3.2 Customer Soil: The Blind Spot of Data Worshipers
After securing Series C funding, a fresh food e-commerce platform pivoted entirely toward algorithm-driven operations. The system eliminated low-frequency SKUs based on consumption data, including bulk grains and specific medicinal herbs frequently purchased by elderly users. Within three months, customer churn among users aged 55+ reached 61%, with orders from their children’s households declining by 34%. More critically, when the platform attempted to reintroduce these products, its supplier channels had been irreparably damaged. This case reveals the Antaeus paradox of the digital age: the more businesses rely on abstract data models, the more they risk disconnecting from authentic customer ecosystems. Japan’s Tsutaya Books offers an instructive counterexample—its sales associates are required to maintain “Customer Ecosystem Observation Logs,” documenting scenes like readers discussing Kyoto guesthouses at the travel section or copying recipes in the cookbook aisle. This unstructured intelligence becomes the critical “grounding” for product selection.

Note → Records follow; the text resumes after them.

Definition member m s i : Prop :=
  exists p n, splice_at s i p n /\ on_level m i p /\ (forall y, n = Some y -> y ∈ level m i).
Definition brackets m key s i : Prop :=
  exists p n, splice_at s i p n /\ before m p key /\ key_le m key n.
Definition prevs_ordered m s i : Prop :=
  exists p n p' n', splice_at s i p n /\ splice_at s (i + 1) p' n' /\ prev_le m p' p.
Definition nexts_ordered m s i : Prop :=
  exists p n p' n', splice_at s i p n /\ splice_at s (i + 1) p' n' /\ next_le m n n'.
Definition top_ok s : Prop := splice_at s (height_ s) head None.

(** Room for every height the list may get. *)
Definition room s : Prop := (kMax < length (prev_ s))%nat /\ (kMax < length (next_s s))%nat.

(** A splice between insertions. *)
Definition splice_ok m s : Prop :=
  room s /\ (height_ s <= max_height_ m)%nat /\
  ((0 < height_ s)%nat -> top_ok s /\ forall i, (i < height_ s)%nat -> member m s i /\ prevs_ordered m s i /\ nexts_ordered m s i).

(** Levels from [lo] on bracket the key. *)
Definition good m key s lo : Prop :=
  room s /\ (0 < height_ s <= max_height_ m)%nat /\ top_ok s /\
  (forall i, (lo <= i < height_ s)%nat -> member m s i /\ prevs_ordered m s i /\ nexts_ordered m s i) /\
  (forall i, (lo <= i <= height_ s)%nat -> brackets m key s i).

Definition tight m s i : Prop := exists p n, splice_at s i p n /\ load p i m = Ok n.

Lemma splice_at_inj s i p n p' n' : splice_at s i p n -> splice_at s i p' n' -> p' = p /\ n' = n.
Proof. intros [H1 H2] [H1' H2']. split; congruence. Qed.

(** ** Any step keeps this *)

Lemma prev_le_ev own m m' p' p : evolves this own m m' -> prev_le m p' p -> prev_le m' p' p.
Proof. intros H. unfold prev_le, klt. by rewrite !(evolves_key _ _ _ _ _ H). Qed.

Lemma next_le_ev own m m' n n' : evolves this own m m' -> next_le m n n' -> next_le m' n n'.
Proof. intros H. unfold next_le, klt. by setoid_rewrite (fun x => evolves_key _ _ _ _ x H). Qed.

Lemma key_le_ev own m m' key n : evolves this own m m' -> key_le m key n -> key_le m' key n.
Proof. intros H Hk y Hy. rewrite (evolves_key _ _ _ _ _ H). auto. Qed.

Lemma member_ev own m m' s i : (i < kMax)%nat -> evolves this own m m' -> member m s i -> member m' s i.
Proof.
  intros Hi H (p & n & Hs & Hp & Hn). exists p, n. split_and!; [done|by eapply evolves_on|]. intros y Hy. apply (ev_level _ _ _ _ H); auto.
Qed.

3.3 Supply Chain Geopolitics: Vulnerable Nodes in Globalization
During the COVID-19 pandemic, a new energy vehicle brand halted all production due to a shutdown at a chip packaging plant in a Malaysian town. This facility supplied a $0.30 power chip that choked off tens of thousands of vehicles. This exposed the “false security” of modern supply chains—seemingly rooted in global networks, yet reliant on a handful of invisible nodes. Toyota’s “local production for local sales” model offers an alternative approach: 98% of parts for its pickup trucks manufactured in Thailand come from suppliers within a 50-kilometer radius. This deep regional embedding sacrifices some efficiency but builds resilience against risks. Just as the plant needs constant contact with the earth, corporate supply chains require “pressure-sensing connections” with critical nodes—not merely supplier IDs in databases.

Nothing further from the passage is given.